● **Data for processing**
^^^^

(** C4: the policy that is enforced is the policy that was signed.  When a file
    loads, the owner's key verifies the signature over the rendered canonical
    document, and that document, read on its own by the same parsers, is the
    version, the scope and the rules of the result: nothing of the file outside
    the signed bytes has an effect on the policy. *)
Theorem loaded_policy_is_signed file profile pk d :
  load_signed_policy file profile pk = Ok d ->
  exists raw doc canon s bytes body,
    file = Ok raw /\ toml_parse raw = Ok doc /\ canonical_document doc = Ok canon /\
    doc_signature d = Some s /\ decode_hex_sig (sig s) profile = Ok bytes /\
    verify_strict pk (blake3_hash (normalise_whitespace (toml_render canon))) bytes = true /\
    parse_policy_body canon profile = Ok body /\
    doc_version d = body_version body /\ doc_scope d = body_scope body /\
    doc_rules d = body_rules body.
Proof.
  intros (raw & doc & canon & s & bytes & body & H)%load_Ok.
  destruct H as (Hf & Hp & Hwf & Hc & _ & Hs & Hb & _ & Hv & Hbody & ? & ? & ?).
  exists raw, doc, canon, s, bytes, body. split_and!; try done. by eapply canonical_body.
Qed.

(** A loaded policy is inside the bounds its criteria rely on: version 1, a
    scope for the profile, rules with a non-empty match, amounts between 0 and
    [i128::MAX], one of the five windows, 32-bit counts, valid home domains, an
    approval time to live between one second and a week, and an approval
    threshold only under an allowing rule and below every cap on its asset. *)
Theorem loaded_policy_bounds file profile pk d :
  load_signed_policy file profile pk = Ok d ->
  doc_version d = 1 /\ scope_names_profile (doc_scope d) profile /\ Forall rule_ok (doc_rules d).
Proof.
  intros (raw & doc & canon & s & bytes & body & H)%load_Ok.
  destruct H as (_ & _ & Hwf & _ & _ & _ & _ & _ & _ & Hbody & -> & -> & ->).
  by eapply parse_policy_body_ok.
Qed.

(** The signed bytes do not depend on comments, whitespace or the spelling
    of values: documents with the same data have the same canonical bytes, or
    the same error. *)
Theorem formatting_not_signed doc1 doc2 :
  erase_table doc1 = erase_table doc2 ->
  build_canonical_document doc1 = build_canonical_document doc2.
Proof using TC.
  intros H. unfold build_canonical_document.
  by rewrite <- (canonical_document_erase doc1), H, canonical_document_erase.
Qed.
End load.

(** ** A policy file *)

Definition str_value (s : string) : TomlValue := TString (MkFormatted " # note" s).
Definition int_value (z : Z) : TomlValue := TInteger (MkFormatted EmptyString z).
Definition inline (l : list (string * TomlValue)) : TomlValue := TInlineTable (MkMap EmptyString l).

Definition demo_sig : list Z := replicate 64 7.

Definition demo_rule_table : Table := MkMap "# a rule"
  [ ("decision", IValue (str_value "allow"));
    ("match", IValue (inline [("chain", str_value "*"); ("tool", str_value "pay")]));
    ("criteria", IValue (TArray EmptyString
      [ inline [("kind", str_value "per_tx_cap"); ("asset", str_value "native");
                ("max_stroops", int_value 10)];
        inline [("kind", str_value "approval_above"); ("asset", str_value "XLM");
                ("max_stroops", str_value "5")] ])) ].

Definition demo_policy : Table := MkMap EmptyString
  [ ("scope", IValue (str_value "profile:alice"));
    ("version", IValue (int_value 1));
    ("signature", ITable (MkMap EmptyString
      [("owner_id", IValue (str_value "owner")); ("sig", IValue (str_value (encode demo_sig)))]));
    ("rules", IArrayOfTables [demo_rule_table]) ].

Definition demo_toml : TomlCrate := {|
  toml_parse s := if bool_decide (s = "demo") then Ok demo_policy else Err "syntax";
  toml_render _ := "rendered";
|}.

Definition demo_crypto : PolicyCrypto := {|
  blake3_hash s := [Z.of_nat (String.length s)];
  verifying_key_ok _ := true;
  verify_strict pk d s := bool_decide (pk = [1]) && bool_decide (d = [9]) && bool_decide (s = demo_sig);
|}.

Definition demo_escape : EscapeDebug := {| escape_debug s := s |}.

Lemma demo_toml_laws : @TomlCrateLaws demo_toml.
Proof.
  split. cbn. intros s t. destruct (bool_decide (s = "demo")); [|done].
  intros [= <-]. by vm_compute.
Qed.

(** What the demonstration file loads to. *)
Definition demo_loaded : PolicyDocument BoxCriterion := {|
  doc_version := 1;
  doc_scope := ScopeProfile "alice";
  doc_rules := [{| pr_match := {| rm_tool := "pay"; rm_chain := "*" |};
                   pr_criteria := [BoxPerTxCap {| ptc_asset := "native"; ptc_max_stroops := 10 |};
                                   BoxApprovalAbove {| aa_asset := "XLM"; aa_max_stroops := 5 |}];
                   pr_decision := Allow; pr_allow_opaque_signing := false |}];
  doc_signature := Some {| owner_id := "owner"; sig := encode demo_sig |};
|}.

#[local] Abbreviation demo_load :=
  (@load_signed_policy demo_toml demo_crypto demo_escape (Ok "demo") "alice" [1]).

Lemma loaded_policy_is_signed_witness :
  demo_load = Ok demo_loaded /\
  exists raw doc canon s bytes body,
    Ok (E := string * string) "demo" = Ok raw /\ @toml_parse demo_toml raw = Ok doc /\
    canonical_document doc = Ok canon /\
    doc_signature demo_loaded = Some s /\ decode_hex_sig (sig s) "alice" = Ok bytes /\
    @verify_strict demo_crypto [1]
      (@blake3_hash demo_crypto (normalise_whitespace (@toml_render demo_toml canon))) bytes = true /\
    parse_policy_body canon "alice" = Ok body /\
    doc_version demo_loaded = body_version body /\ doc_scope demo_loaded = body_scope body /\
    doc_rules demo_loaded = body_rules body.
Proof.
  split; [by vm_compute|].
  apply (@loaded_policy_is_signed demo_toml demo_toml_laws demo_crypto demo_escape). by vm_compute.
Defined.

Lemma loaded_policy_bounds_witness :
  doc_version demo_loaded = 1 /\ scope_names_profile (doc_scope demo_loaded) "alice" /\
  Forall rule_ok (doc_rules demo_loaded).
Proof.
  apply (@loaded_policy_bounds demo_toml demo_toml_laws demo_crypto demo_escape (Ok "demo") "alice" [1]).
  by vm_compute.
Defined.

Lemma formatting_not_signed_witness :
  @build_canonical_document demo_toml demo_policy =
    @build_canonical_document demo_toml (erase_table demo_policy).
Proof. apply (@formatting_not_signed demo_toml). by vm_compute. Defined.

(** ** Home domains *)

Definition label_byte (b : ascii) : bool :=
  is_ascii_lower b || is_ascii_digit b || bool_decide (b = "-"%char).

(** A label of a host name: 1 to 63 letters, digits and inner hyphens. *)
Definition ldh_label (l : string) : Prop :=
  (1 <= String.length l <= 63)%nat /\ str_all label_byte l = true /\
  starts_with "-" l = false /\ ends_with "-" l = false.

Lemma split_cons c a s :
  exists w ws, split c s = w :: ws /\
    split c (String a s) = if bool_decide (a = c) then EmptyString :: w :: ws else String a w :: ws.
Proof.
  assert (exists w ws, split c s = w :: ws) as (w & ws & E).
  { destruct s as [|b s]; cbn; [eauto|]. case_bool_decide; [eauto|]. destruct (split c s); eauto. }
  exists w, ws. split; [done|]. cbn. rewrite E. by case_bool_decide.
Qed.

(** Every byte outside the separators is in a label, and conversely. *)
Lemma split_labels (f : ascii -> bool) s :
  f "."%char = false ->
  str_all (fun b => f b || bool_decide (b = "."%char)) s = true <->
  Forall (fun l => str_all f l = true) (split "." s).
Proof.
  intros Hf. induction s as [|a s IH]; [cbn; by rewrite Forall_singleton|].
  destruct (split_cons "." a s) as (w & ws & E & ->). rewrite E in IH. cbn [str_all].
  destruct (bool_decide_reflect (a = "."%char)) as [->|Ha].
  - rewrite orb_true_r, Forall_cons. cbn [andb]. rewrite IH. naive_solver.
  - rewrite orb_false_r, andb_true_iff, IH, !Forall_cons. cbn [str_all]. rewrite andb_true_iff.
    naive_solver.
Qed.

(** The first label starts the name and the last one ends it. *)
Lemma split_first s w ws :
  split "." s = w :: ws -> w ≠ EmptyString ->
  forall c, starts_with c s = starts_with c w.
Proof.
  destruct s as [|a s]; [by intros [= <- _]|].
  destruct (split_cons "." a s) as (w' & ws' & _ & ->). case_bool_decide; [by intros [= <- _]|].
  by intros [= <- _].
Qed.

Lemma split_last s :
  exists p ws w, split "." s = ws ++ [w] /\ s = p +:+ w /\ (ws = [] -> p = EmptyString).
Proof.
  induction s as [|a s IH]; [by exists EmptyString, [], EmptyString|].
  destruct IH as (p & ws & w & E & Hs & Hp).
  destruct (split_cons "." a s) as (w' & ws' & E' & ->). rewrite E in E'.
  destruct ws as [|x ws]; cbn in E'; simplify_eq.
  - rewrite Hp by done. case_bool_decide; [|by exists EmptyString, [], (String a w')].
    by exists (String a EmptyString), [EmptyString], w'.
  - case_bool_decide; [by exists (String a p), (EmptyString :: w' :: ws), w|].
    by exists (String a p), (String a w' :: ws), w.
Qed.

Lemma ends_with_suffix c p w : w ≠ EmptyString -> ends_with c (p +:+ w) = ends_with c w.
Proof.
  intros Hw. unfold ends_with. rewrite str_rev_app. destruct (str_rev w) as [|a r] eqn:E.
  - exfalso. apply Hw. rewrite <- (str_rev_involutive w), E. done.
  - done.
Qed.

Lemma str_all_starts f c s : f c = false -> str_all f s = true -> starts_with c s = false.
Proof.
  intros Hc. destruct s as [|a s]; [done|]. cbn. intros [Ha _]%andb_true_iff.
  apply bool_decide_eq_false_2. congruence.
Qed.

Lemma ldh_label_bool l :
  str_all label_byte l = true ->
  (negb (is_empty l) && (Z.of_nat (String.length l) <=? MAX_HOME_DOMAIN_LABEL_BYTES)
   && negb (starts_with "-" l) && negb (ends_with "-" l) = true <-> ldh_label l).
Proof.
  intros Ha. unfold ldh_label, MAX_HOME_DOMAIN_LABEL_BYTES.
  rewrite !andb_true_iff, !negb_true_iff, Z.leb_le, Ha.
  assert (is_empty l = false <-> (1 <= String.length l)%nat) as ->.
  { destruct l; cbn; [|]; split; (done || lia). }
  split; [intros (((? & ?) & ?) & ?); split_and!; auto; lia|].
  intros ((? & ?) & _ & ? & ?). split_and!; auto; lia.
Qed.

(** A name of good labels does not start or end in a dot or a hyphen. *)
Lemma ldh_ends s :
  Forall ldh_label (split "." s) ->
  starts_with "." s = false /\ starts_with "-" s = false /\
  ends_with "." s = false /\ ends_with "-" s = false.
Proof.
  intros Hlab. assert (Hdot : label_byte "." = false) by done.
  destruct (split "." s) as [|w0 ws0] eqn:E0.
  { destruct (split_last s) as (p & ws & w & E & _). rewrite E0 in E. by destruct ws. }
  pose proof (Forall_inv Hlab) as (Hl0 & Ha0 & Hs0 & _).
  assert (w0 ≠ EmptyString) by (intros ->; cbn in Hl0; lia).
  rewrite !(split_first s w0 ws0) by done.
  destruct (split_last s) as (p & ws & w & E & -> & _). rewrite E0 in E. rewrite E in Hlab.
  apply Forall_app in Hlab as [_ Hlast]. apply Forall_inv in Hlast as (Hl & Ha & _ & He).
  assert (w ≠ EmptyString) by (intros ->; cbn in Hl; lia).
  rewrite !ends_with_suffix by done. split_and!; [|done| |done].
  - by eapply str_all_starts.
  - eapply str_all_starts; [exact Hdot|]. by rewrite str_all_rev.
Qed.

(** The home-domain check accepts exactly the names of 1 to 255 bytes whose
    dot-separated labels are 1 to 63 lowercase letters, digits and hyphens, with
    no hyphen at either end of a label. *)
Theorem ldh_home_domain_exact s :
  is_valid_ldh_home_domain s = true <->
  (1 <= String.length s <= 255)%nat /\ Forall ldh_label (split "." s).
Proof.
  unfold is_valid_ldh_home_domain.
  change (fun b => is_ascii_lower b || is_ascii_digit b || bool_decide (b = "-"%char)
                   || bool_decide (b = "."%char))
    with (fun b => label_byte b || bool_decide (b = "."%char)).
  pose proof (split_labels label_byte s eq_refl) as Hbytes. split.
  - destruct (_ || _) eqn:E; [done|]. rewrite !orb_false_iff in E.
    destruct E as ((((He & Hl) & Ha) & _) & _). apply negb_false_iff, Hbytes in Ha.
    apply Z.ltb_ge in Hl. unfold MAX_HOME_DOMAIN_BYTES in Hl.
    intros Hs. split. { destruct s; [done|]. cbn in *. lia. }
    rewrite forallb_forall in Hs. rewrite Forall_forall in Ha. apply Forall_forall. intros l Hin.
    specialize (Ha l Hin). apply list_elem_of_In, Hs in Hin. by apply ldh_label_bool.
  - intros [Hlen Hlab].
    assert (Forall (fun l => str_all label_byte l = true) (split "." s)) as Ha.
    { eapply Forall_impl; [done|]. by intros l (_ & ? & _). }
    destruct (ldh_ends s Hlab) as (-> & -> & -> & ->). apply Hbytes in Ha. rewrite Ha.
    assert (is_empty s = false) as -> by by destruct s; [cbn in Hlen; lia|].
    assert ((MAX_HOME_DOMAIN_BYTES <? Z.of_nat (String.length s)) = false) as ->.
    { apply Z.ltb_ge. unfold MAX_HOME_DOMAIN_BYTES. lia. }
    cbn [orb negb]. apply forallb_forall. intros l Hl%list_elem_of_In.
    rewrite Forall_forall in Hlab. apply Hlab in Hl. apply ldh_label_bool; [apply Hl|done].
Qed.
(* ===== verification/EngineProps.v ===== *)
(** * Properties of the policy engine

    What a permitting decision means, default deny, the fail-closed value gate,
    the approval zone between two thresholds, and the window limits of a whole
    engine over a session of calls. *)

From S2P Require Import Prelude RustStr Amount Json AssetId PolicyTypes StateStore Value Context Criteria Allowlist CapProps Engine.
From stdpp Require Import options.
Set Default Proof Using "Type*".

Local Open Scope string_scope.
Local Open Scope list_scope.
Local Open Scope Z_scope.

(** ** The criteria loop *)

Section loop.
Context {C : Type} `{Criterion C}.

(** The criteria not skipped all allow or escalate, threading the world; [reqs]
    are the escalations in order. *)
Inductive outcomes (skip : C -> bool) (ctx : EvalContext)
  : list C -> World -> World -> list ApprovalRequest -> Prop :=
| outcomes_nil w : outcomes skip ctx [] w w []
| outcomes_skip c cs w w' reqs :
    skip c = true -> outcomes skip ctx cs w w' reqs -> outcomes skip ctx (c :: cs) w w' reqs
| outcomes_allow c cs w w1 w' reqs :
    skip c = false -> evaluate_decision c ctx w = (Ok Allow, w1) ->
    outcomes skip ctx cs w1 w' reqs -> outcomes skip ctx (c :: cs) w w' reqs
| outcomes_escalate c cs w w1 w' req reqs :
    skip c = false -> evaluate_decision c ctx w = (Ok (RequireApproval req), w1) ->
    outcomes skip ctx cs w1 w' reqs -> outcomes skip ctx (c :: cs) w w' (req :: reqs).

(** The escalation kept: the one already there, or the first new one. *)
Definition kept (esc : option ApprovalRequest) (reqs : list ApprovalRequest)
  : option ApprovalRequest := match esc with Some r => Some r | None => head reqs end.

Lemma criteria_loop_pass skip ctx esc cs w esc' w' :
  criteria_loop skip ctx esc cs w = (Ok (None, esc'), w') <->
  exists reqs, outcomes skip ctx cs w w' reqs /\ esc' = kept esc reqs.
Proof.
  split.
  - revert esc w. induction cs as [|c cs IH]; intros esc w; cbn [criteria_loop].
    { intros [[= <-] <-]%M_ret_Ok. exists []. split; [constructor|]. by destruct esc. }
    destruct (skip c) eqn:Hs.
    { intros (reqs & Ho & ->)%IH. exists reqs. split; [by apply outcomes_skip|done]. }
    intros Hrun. m_inv. destruct a as [|r|req].
    + apply IH in Hrun as (reqs & Ho & ->). exists reqs. split; [by eapply outcomes_allow|done].
    + by m_inv.
    + apply IH in Hrun as (reqs & Ho & ->). exists (req :: reqs).
      split; [by eapply outcomes_escalate|]. by destruct esc.
  - intros (reqs & Ho & ->). revert esc. induction Ho; intros esc; cbn [criteria_loop].
    + by destruct esc.
    + by rewrite H0.
    + rewrite H0. apply M_bind_Ok. eexists _, _. split; [done|]. apply IHHo.
    + rewrite H0. apply M_bind_Ok. eexists _, _. split; [done|]. cbn.
      rewrite IHHo. by destruct esc.
Qed.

^^^^

● **Work order**
Give only the lines from the one holding "IValue (int_value 1));" through the one holding "blake3_hash s := [Z.of_nat", each restated exactly as it appears above.

● **Solution to this problem**
    ("version", IValue (int_value 1));
    ("signature", ITable (MkMap EmptyString
      [("owner_id", IValue (str_value "owner")); ("sig", IValue (str_value (encode demo_sig)))]));
    ("rules", IArrayOfTables [demo_rule_table]) ].

Definition demo_toml : TomlCrate := {|
  toml_parse s := if bool_decide (s = "demo") then Ok demo_policy else Err "syntax";
  toml_render _ := "rendered";
|}.

Definition demo_crypto : PolicyCrypto := {|
  blake3_hash s := [Z.of_nat (String.length s)];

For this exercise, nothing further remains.